_WORK REQUIRED_
Could you report every line of the listing below that holds the word "after"?

===

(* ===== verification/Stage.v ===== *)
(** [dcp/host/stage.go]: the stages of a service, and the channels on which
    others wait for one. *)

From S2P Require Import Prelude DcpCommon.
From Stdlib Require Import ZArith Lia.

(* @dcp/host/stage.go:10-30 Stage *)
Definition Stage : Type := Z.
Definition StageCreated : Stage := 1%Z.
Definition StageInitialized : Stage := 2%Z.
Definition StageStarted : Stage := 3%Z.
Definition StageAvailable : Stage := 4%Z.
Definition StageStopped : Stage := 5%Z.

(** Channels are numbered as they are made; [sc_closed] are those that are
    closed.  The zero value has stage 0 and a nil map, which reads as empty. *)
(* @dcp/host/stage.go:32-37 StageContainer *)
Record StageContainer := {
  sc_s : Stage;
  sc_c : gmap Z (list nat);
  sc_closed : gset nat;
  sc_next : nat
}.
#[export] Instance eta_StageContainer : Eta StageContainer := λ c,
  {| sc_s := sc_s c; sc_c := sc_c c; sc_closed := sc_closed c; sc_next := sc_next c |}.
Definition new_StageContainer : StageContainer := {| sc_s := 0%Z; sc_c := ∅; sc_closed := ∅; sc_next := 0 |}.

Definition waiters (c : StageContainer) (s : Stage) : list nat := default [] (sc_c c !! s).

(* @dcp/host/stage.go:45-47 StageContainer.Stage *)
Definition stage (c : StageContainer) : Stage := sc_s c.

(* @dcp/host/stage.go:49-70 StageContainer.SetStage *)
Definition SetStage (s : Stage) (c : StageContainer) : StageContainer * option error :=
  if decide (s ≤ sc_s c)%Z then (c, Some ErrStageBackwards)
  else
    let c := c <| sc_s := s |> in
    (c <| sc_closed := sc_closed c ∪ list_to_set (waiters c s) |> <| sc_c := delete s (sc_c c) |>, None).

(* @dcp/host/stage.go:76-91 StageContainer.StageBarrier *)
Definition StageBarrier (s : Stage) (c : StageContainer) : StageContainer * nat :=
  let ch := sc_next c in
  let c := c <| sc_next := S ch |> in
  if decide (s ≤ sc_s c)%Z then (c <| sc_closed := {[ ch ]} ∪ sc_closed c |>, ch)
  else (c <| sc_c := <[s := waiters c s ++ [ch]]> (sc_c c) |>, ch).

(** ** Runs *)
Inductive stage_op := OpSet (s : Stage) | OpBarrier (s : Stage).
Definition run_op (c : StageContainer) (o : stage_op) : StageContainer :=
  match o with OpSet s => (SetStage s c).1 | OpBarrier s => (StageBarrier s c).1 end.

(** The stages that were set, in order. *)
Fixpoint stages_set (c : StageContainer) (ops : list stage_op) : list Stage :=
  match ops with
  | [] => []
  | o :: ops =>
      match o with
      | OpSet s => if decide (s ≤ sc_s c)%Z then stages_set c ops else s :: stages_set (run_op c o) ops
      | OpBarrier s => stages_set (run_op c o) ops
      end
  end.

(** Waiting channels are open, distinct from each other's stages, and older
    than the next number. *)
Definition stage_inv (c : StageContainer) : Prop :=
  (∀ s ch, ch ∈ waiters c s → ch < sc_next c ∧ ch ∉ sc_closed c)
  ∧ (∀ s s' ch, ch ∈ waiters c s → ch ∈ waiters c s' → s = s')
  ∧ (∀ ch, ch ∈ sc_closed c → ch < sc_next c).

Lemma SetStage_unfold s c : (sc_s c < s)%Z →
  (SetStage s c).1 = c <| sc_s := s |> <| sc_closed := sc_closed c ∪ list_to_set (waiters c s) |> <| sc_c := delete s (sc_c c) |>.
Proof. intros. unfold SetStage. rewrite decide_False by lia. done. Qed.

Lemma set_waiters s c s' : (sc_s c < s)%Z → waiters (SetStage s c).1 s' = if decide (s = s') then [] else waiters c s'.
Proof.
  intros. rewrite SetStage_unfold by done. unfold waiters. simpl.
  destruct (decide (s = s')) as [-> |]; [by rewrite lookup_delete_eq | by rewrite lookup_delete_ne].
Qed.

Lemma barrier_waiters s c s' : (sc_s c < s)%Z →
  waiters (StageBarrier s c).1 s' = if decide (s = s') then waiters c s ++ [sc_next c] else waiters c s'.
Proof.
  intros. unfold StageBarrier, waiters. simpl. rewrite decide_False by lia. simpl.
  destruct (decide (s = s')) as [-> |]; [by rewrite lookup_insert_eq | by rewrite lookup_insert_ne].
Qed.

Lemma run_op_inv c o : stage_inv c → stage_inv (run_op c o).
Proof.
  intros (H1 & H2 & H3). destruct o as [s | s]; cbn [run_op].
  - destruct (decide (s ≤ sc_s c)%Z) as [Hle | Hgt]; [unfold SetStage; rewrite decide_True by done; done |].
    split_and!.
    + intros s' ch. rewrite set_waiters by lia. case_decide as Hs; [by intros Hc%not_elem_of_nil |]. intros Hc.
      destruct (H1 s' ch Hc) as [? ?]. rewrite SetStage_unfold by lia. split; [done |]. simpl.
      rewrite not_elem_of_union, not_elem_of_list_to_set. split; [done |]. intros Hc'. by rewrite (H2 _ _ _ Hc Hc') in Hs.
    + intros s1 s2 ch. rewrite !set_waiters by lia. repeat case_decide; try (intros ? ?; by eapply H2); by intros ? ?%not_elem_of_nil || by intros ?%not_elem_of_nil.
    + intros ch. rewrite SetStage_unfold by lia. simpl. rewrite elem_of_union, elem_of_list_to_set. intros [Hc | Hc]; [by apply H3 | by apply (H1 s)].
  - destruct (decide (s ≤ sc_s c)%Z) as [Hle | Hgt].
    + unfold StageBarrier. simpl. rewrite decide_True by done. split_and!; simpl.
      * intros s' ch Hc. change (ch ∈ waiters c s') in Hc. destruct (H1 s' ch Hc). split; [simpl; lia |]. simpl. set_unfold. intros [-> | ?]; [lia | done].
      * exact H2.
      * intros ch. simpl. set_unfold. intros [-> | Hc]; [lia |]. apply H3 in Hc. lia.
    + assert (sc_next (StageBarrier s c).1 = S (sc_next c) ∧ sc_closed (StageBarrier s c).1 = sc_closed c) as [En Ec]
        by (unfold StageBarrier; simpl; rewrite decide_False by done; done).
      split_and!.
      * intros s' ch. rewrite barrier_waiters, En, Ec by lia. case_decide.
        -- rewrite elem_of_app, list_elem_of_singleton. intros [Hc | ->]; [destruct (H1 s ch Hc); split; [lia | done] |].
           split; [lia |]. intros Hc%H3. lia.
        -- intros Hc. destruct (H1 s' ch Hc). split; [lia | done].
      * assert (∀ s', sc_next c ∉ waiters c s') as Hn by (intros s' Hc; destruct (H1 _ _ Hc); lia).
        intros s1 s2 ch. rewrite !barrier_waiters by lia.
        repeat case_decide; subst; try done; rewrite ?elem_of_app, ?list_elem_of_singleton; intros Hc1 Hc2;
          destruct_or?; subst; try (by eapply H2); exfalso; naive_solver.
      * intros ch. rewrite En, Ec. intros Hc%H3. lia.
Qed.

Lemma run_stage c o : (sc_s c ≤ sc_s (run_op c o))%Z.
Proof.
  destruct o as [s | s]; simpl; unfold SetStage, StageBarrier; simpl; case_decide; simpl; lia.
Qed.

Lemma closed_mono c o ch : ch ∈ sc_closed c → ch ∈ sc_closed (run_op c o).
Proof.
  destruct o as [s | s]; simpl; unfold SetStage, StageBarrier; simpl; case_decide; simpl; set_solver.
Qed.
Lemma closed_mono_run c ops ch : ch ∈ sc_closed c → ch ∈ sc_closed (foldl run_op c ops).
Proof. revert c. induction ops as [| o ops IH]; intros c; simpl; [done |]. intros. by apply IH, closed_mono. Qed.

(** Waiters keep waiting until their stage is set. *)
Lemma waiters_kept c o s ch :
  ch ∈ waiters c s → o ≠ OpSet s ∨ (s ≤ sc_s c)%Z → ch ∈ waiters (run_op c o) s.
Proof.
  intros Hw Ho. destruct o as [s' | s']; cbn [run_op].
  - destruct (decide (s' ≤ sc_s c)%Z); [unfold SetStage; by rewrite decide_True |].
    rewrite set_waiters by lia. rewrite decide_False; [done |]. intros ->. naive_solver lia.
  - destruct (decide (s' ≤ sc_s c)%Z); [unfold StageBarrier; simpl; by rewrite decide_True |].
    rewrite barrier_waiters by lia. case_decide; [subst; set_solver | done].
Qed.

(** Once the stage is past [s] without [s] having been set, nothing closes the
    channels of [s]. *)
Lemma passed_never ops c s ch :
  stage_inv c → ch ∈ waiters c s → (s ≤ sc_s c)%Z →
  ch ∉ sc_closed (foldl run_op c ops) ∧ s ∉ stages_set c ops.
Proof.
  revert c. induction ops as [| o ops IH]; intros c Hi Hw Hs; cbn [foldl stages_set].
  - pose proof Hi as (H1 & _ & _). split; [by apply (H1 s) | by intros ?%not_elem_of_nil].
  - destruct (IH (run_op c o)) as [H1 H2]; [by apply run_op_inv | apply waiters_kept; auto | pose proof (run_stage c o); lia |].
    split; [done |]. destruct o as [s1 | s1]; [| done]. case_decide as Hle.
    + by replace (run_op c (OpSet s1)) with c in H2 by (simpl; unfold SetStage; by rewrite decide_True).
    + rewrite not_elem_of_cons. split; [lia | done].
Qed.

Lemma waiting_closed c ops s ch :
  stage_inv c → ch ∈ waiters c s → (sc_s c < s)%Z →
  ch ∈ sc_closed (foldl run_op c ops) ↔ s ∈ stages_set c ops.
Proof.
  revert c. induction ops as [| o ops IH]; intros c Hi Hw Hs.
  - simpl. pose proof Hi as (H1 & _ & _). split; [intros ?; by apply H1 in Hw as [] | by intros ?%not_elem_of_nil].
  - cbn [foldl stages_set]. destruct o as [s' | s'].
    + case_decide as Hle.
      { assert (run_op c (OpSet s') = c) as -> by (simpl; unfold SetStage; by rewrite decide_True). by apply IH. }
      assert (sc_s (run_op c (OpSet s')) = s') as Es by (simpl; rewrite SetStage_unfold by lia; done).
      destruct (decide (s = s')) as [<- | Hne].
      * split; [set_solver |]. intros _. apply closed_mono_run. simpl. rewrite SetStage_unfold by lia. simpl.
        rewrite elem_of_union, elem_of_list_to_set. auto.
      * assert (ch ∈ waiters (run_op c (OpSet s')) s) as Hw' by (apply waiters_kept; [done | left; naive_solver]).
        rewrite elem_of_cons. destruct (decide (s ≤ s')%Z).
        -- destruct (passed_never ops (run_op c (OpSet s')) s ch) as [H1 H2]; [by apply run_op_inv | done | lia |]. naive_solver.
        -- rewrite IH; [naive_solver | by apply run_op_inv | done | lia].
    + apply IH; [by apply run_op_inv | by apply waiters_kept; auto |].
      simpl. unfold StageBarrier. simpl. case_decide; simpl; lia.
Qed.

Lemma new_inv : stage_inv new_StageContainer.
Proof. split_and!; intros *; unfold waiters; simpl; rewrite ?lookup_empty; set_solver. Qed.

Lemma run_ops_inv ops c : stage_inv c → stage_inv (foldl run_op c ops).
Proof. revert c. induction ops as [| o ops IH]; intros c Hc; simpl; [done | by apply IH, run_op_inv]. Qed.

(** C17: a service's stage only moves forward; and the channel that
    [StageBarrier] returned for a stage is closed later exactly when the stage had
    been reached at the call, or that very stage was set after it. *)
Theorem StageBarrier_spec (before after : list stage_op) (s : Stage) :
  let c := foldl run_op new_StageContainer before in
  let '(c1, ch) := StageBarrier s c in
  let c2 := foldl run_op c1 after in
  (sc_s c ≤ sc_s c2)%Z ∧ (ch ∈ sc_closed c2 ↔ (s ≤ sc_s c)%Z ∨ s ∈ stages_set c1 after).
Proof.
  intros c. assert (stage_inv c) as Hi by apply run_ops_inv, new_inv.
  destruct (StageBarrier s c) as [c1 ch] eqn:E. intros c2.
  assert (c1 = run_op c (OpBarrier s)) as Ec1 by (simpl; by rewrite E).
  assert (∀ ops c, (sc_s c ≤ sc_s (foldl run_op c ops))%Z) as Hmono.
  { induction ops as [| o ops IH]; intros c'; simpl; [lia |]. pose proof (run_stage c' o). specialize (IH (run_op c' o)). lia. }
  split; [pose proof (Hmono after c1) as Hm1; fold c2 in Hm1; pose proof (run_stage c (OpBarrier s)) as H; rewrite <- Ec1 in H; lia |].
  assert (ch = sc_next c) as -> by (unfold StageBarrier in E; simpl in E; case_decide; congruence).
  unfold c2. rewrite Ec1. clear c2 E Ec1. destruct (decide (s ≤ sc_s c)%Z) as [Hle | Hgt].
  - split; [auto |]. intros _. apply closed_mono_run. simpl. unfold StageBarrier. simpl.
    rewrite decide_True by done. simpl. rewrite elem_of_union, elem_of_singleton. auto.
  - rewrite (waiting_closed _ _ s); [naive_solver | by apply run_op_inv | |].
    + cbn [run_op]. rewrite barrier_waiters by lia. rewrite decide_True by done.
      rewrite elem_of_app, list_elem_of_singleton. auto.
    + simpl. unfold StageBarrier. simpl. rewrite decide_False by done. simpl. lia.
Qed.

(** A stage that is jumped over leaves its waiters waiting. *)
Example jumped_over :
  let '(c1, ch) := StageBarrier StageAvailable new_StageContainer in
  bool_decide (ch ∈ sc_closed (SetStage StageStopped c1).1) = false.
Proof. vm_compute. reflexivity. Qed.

===

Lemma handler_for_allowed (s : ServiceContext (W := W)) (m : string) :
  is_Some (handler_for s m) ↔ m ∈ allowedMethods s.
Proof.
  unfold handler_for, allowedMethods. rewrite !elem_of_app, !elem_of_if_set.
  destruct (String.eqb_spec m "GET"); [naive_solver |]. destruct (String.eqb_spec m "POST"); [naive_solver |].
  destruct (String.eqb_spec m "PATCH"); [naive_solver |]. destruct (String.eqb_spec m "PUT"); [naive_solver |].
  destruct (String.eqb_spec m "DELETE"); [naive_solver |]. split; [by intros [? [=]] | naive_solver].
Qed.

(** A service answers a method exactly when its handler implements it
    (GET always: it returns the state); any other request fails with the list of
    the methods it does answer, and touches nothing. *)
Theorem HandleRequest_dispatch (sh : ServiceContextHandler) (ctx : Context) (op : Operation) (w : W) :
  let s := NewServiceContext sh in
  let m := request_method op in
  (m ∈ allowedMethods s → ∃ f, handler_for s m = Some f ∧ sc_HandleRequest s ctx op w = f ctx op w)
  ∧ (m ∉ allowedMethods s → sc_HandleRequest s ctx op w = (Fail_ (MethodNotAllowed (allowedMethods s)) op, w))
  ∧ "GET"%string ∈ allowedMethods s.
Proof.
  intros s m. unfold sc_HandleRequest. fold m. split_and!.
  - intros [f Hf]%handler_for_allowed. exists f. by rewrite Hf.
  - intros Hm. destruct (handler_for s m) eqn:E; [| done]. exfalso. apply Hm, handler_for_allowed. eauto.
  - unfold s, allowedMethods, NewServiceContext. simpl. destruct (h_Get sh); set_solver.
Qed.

===

_RESULT_
    been reached at the call, or that very stage was set after it. *)
Theorem StageBarrier_spec (before after : list stage_op) (s : Stage) :
  let c2 := foldl run_op c1 after in
  (sc_s c ≤ sc_s c2)%Z ∧ (ch ∈ sc_closed c2 ↔ (s ≤ sc_s c)%Z ∨ s ∈ stages_set c1 after).
  split; [pose proof (Hmono after c1) as Hm1; fold c2 in Hm1; pose proof (run_stage c (OpBarrier s)) as H; rewrite <- Ec1 in H; lia |].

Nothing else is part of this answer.